What is expected: Some of the lines below need repeating. Reproduce exactly those between the lines holding "From Stdlib Require Import List" and "(** ** Python values and exceptions *)", inclusive.

Material for the task:
Definition attach_payload (project_ids : list pyval) : pyval :=
  VDict [("data", project_refs project_ids)].

Definition add_projects_to_collection (self : SnykCollectionsManager)
    (collection_id : pyval) (project_ids : list pyval) (collection_name : string) : M bool :=
  if negb (truthy (VList project_ids)) then
    print "No projects to add to collection" ;;;
    ret true
  else
    print (fstring ["Adding "; str_len project_ids; " projects to collection..."]) ;;;
    let url := VStr (relationships_url self collection_id) in
    let payload := attach_payload project_ids in
    try_except
      (http_post url (headers self) payload ;;;
       print (fstring ["Successfully added "; str_len project_ids; " projects to collection"]) ;;;
       ret true)
      (fun e =>
         print (fstring ["Error adding projects to collection: "; err_text e]) ;;;
         match err_response e with
         | Some (code, text) =>
             print (fstring ["Response status: "; py_str (VNum code)]) ;;;
             print (fstring ["Response body: "; text])
         | None => ret tt
         end ;;;
         ret false).

(** *** Extraction and reporting *)

(** [[project['id'] for project in projects]]. *)
Fixpoint ids_of (projects : list pyval) : M (list pyval) :=
  match projects with
  | [] => ret []
  | project :: rest =>
      project_id <- py_subscript project "id" ;;
      ids <- ids_of rest ;;
      ret (project_id :: ids)
  end.

(** [for i, project_id in enumerate(project_ids, i): print(...)]. *)
Fixpoint print_numbered (i : Z) (project_ids : list pyval) : M unit :=
  match project_ids with
  | [] => ret tt
  | project_id :: rest =>
      print (fstring ["  "; py_str (VNum i); ". "; py_str project_id]) ;;;
      print_numbered (i + 1) rest
  end.

Definition extract_project_ids (fuel : nat) (self : SnykCollectionsManager)
    (name_prefix : string) : M (list pyval) :=
  print (fstring ["Extracting project IDs with name prefix: '"; name_prefix; "'"]) ;;;
  projects <- get_projects_by_name_prefix fuel self name_prefix ;;
  project_ids <- ids_of projects ;;
  print (fstring ["Extracted "; str_len project_ids; " project IDs:"]) ;;;
  print_numbered 1 project_ids ;;;
  ret project_ids.
(** * dytox-har: the rehearsal store and the continual trainer

    A shallow embedding of [rehearsal.py] and of [trainer.py]: the task
    loop, and the two methods that drive torch, [train_one_epoch] and
    [evaluate], as runs of calls to the libraries.  Python objects are
    records, dictionaries are insertion-ordered association lists, numpy
    arrays carry their shape and their data in row-major order, and every
    method runs in a small state and exception monad whose state survives
    a raised exception (a Python object mutated before a [raise] stays
    mutated).

    Floating-point numbers are idealised as rationals; numpy, scikit-learn,
    pickle and torch are interfaces ([Class]es below) of which the methods
    of the repository are clients. *)

From Stdlib Require Import String Ascii Bool Arith ZArith QArith Lia Lqa.
From Stdlib Require Import List Sorted Permutation.
Import ListNotations.

Close Scope Q_scope.
Open Scope string_scope.
Open Scope list_scope.

Set Implicit Arguments.

(* ------------------------------------------------------------------ *)
(** ** Python values and exceptions *)

(** The dynamically typed values that reach the constructors. *)
Inductive pyval : Type :=
| VNone
| VInt (z : Z)
| VStr (s : string).

Inductive exn_class : Type :=
| TypeError
| AttributeError
| ValueError
| IndexError
| KeyError
| FileNotFoundError
| IsADirectoryError
| NotADirectoryError
| PermissionError
| LibraryError (name : string).

Record exn : Type := mkExn { exn_kind : exn_class; exn_msg : string }.

Inductive result (A : Type) : Type :=
| Ok (a : A)
| Raise (e : exn).

Arguments Ok {A} a.
Arguments Raise {A} e.

Definition is_ok {A} (r : result A) : bool :=
  match r with Ok _ => true | Raise _ => false end.

(** A computation over a mutable state [S]: the state is returned on both
    outcomes. *)
Definition Py (S A : Type) : Type := S -> result A * S.

Definition ret {S A} (a : A) : Py S A := fun s => (Ok a, s).

Definition raise {S A} (e : exn) : Py S A := fun s => (Raise e, s).

Definition bind {S A B} (c : Py S A) (k : A -> Py S B) : Py S B :=
  fun s => match c s with
           | (Ok a, s') => k a s'
           | (Raise e, s') => (Raise e, s')
           end.

Definition gets {S A} (f : S -> A) : Py S A := fun s => (Ok (f s), s).

Definition modify {S} (f : S -> S) : Py S unit := fun s => (Ok tt, f s).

Final answer:
From Stdlib Require Import List Sorted Permutation.
Import ListNotations.

Close Scope Q_scope.
Open Scope string_scope.
Open Scope list_scope.

Set Implicit Arguments.

(* ------------------------------------------------------------------ *)
(** ** Python values and exceptions *)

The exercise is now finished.